1 x 4 Ping Male Header (Yellow)
+ = 5V
R = Return (D8)
T = Trigger (D7)
G = Ground
Analog / Digital Sensors:
A common issue when hooking sensors up to an Ardino is that many require Ground/VCC connections as well as an analog input or digital I/O. This board brings out the A0-A5 pins to a row of headers that also provide separate power and ground points for each A0-A5 pin, in SVG format. The white headers are the signal lines, the red headers provide 5V and the black headers provide ground.
The A0-A5 pins can be used either for analog inputs or as digital I/O, so both types of sensors can be supported.
3 x 6 Header (White/Red/Black)
A0 / 5V / Ground
A1 / 5V / Ground
A2 / 5V / Ground
A3 / 5V / Ground
A4 / 5V / Ground
A5 / 5V / Ground
There is also a 3-pin blue header that that brings out 5V, ground and D2 that can be used for a digital sensor or other remote connection
1 x 3 Header (Blue)
G = Ground
‘+’ = 5V
S = D2 – digital I/O
And for good measure, there is a 5-pin header that brings out D3, D5, D6, 5V and Ground.

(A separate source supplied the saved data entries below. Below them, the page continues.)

(** A client's request on stream [fresh], the server's decision, its response, and
    the client's verdict. *)
Definition handshake (fresh : Z) (tls : bool) (env : client_environment)
    (client server : h2_session (M := M))
    : option Z * h2_session (M := M) * h2_session (M := M) :=
  let '(id, request, client) := h2_submit_client_handshake fresh false tls env client in
  let '(t, p) := on_headers CatRequest id request (hs_t server, hs_p server) in
  let '(_, response, server) :=
    h2_on_frame_recv_callback true false (FrameHeaders CatRequest id false)
      (Session t p (hs_c server) (hs_va server) (hs_m server)) in
  let '(t, p) := on_headers CatResponse id response (hs_t client, hs_p client) in
  let '(_, _, client) :=
    h2_on_frame_recv_callback true false
      (FrameHeaders CatResponse id (negb (request_status (hs_p server) =? 200)))
      (Session t p (hs_c client) (hs_va client) (hs_m client)) in
  (rpc_http2_client_await_ready client, client, server).

(** The client names itself but not as a bundle that the server carries. *)
Definition stale_client (env : client_environment)
    (registry : option lupine_client_bundle_registry) : bool :=
  let name := default [] (env_client_etag env) in
  let platform := default [] (env_client_platform env) in
  if bool_decide (name = []) && bool_decide (platform = []) then false
  else if bool_decide (name = []) || bool_decide (platform = []) then true
  else match lupine_client_bundle_lookup registry platform with
       | Some bundle => negb (bool_decide (name = etag bundle))
       | None => true
       end.

(** The arena that the server takes for the client's request. *)
Definition requested_arena (c cs : va_fields) (m : M) : Z * va_fields * M :=
  if va_size c =? 0 then (0, cs, m) else lupine_va_reserve_server (va_base c) (va_size c) cs m.

Lemma reserve_server_result base size cs m r c' m' :
  lupine_va_reserve_server base size cs m = (r, c', m') ->
  r = 0 /\ va_base c' = base /\ va_size c' = size \/ r = -1.
Proof.
  unfold lupine_va_reserve_server. repeat case_if; try (intros [= <- _ _]; by right).
  destruct (lupine_va_reserve_exact _ _ _) as [[] ?]; intros [= <- <- _]; [left|right]; done.
Qed.

(** The status of a request with everything in its headers. *)
Definition answer_status (conflict stale : bool) : Z :=
  if conflict then 409 else if stale then 426 else 200.

Lemma answer_status_known conflict stale :
  known_status (answer_status conflict stale) /\ answer_status conflict stale <> 400.
Proof. unfold known_status. destruct conflict, stale; simpl; lia. Qed.

Lemma bundle_status_stale p env :
  strings p client_etag = default [] (env_client_etag env) ->
  strings p client_platform = default [] (env_client_platform env) ->
  let named := negb (bool_decide (strings p client_etag = []))
               || negb (bool_decide (strings p client_platform = [])) in
  let '(status, p') := if named then bundle_status 200 p else (200, p) in
  status = (if stale_client env (bundles p) then 426 else 200) /\ strings p' client_etag = strings p client_etag.
Proof.
  intros He Hp. unfold bundle_status, stale_client. rewrite <- He, <- Hp. simpl.
  destruct (bool_decide (strings p client_etag = [])) eqn:E1,
    (bool_decide (strings p client_platform = [])) eqn:E2; simpl; try done.
  destruct (lupine_client_bundle_lookup _ _) as [b|]; [|done].
  by destruct (bool_decide (strings p client_etag = etag b)).
Qed.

This puts 3 PWM outputs along with power and ground on a single connector which can be handy for a number of things like driving an RGB LED, common cathode or anode type is supported
1 x 5 Header (Blue)
‘ ‘ = 5V – This pin is unmarked but sits next to D7
B = D6 – B could be used for Blue on RGB LED
G = D5 – G could be used for Green on RGB LED
‘-‘ = Ground
R = D3 – R could be used for Red on RGB LED
The buzzer is wired to D4. It is active HIGH
The shield has a extra reset button located on it for easy access.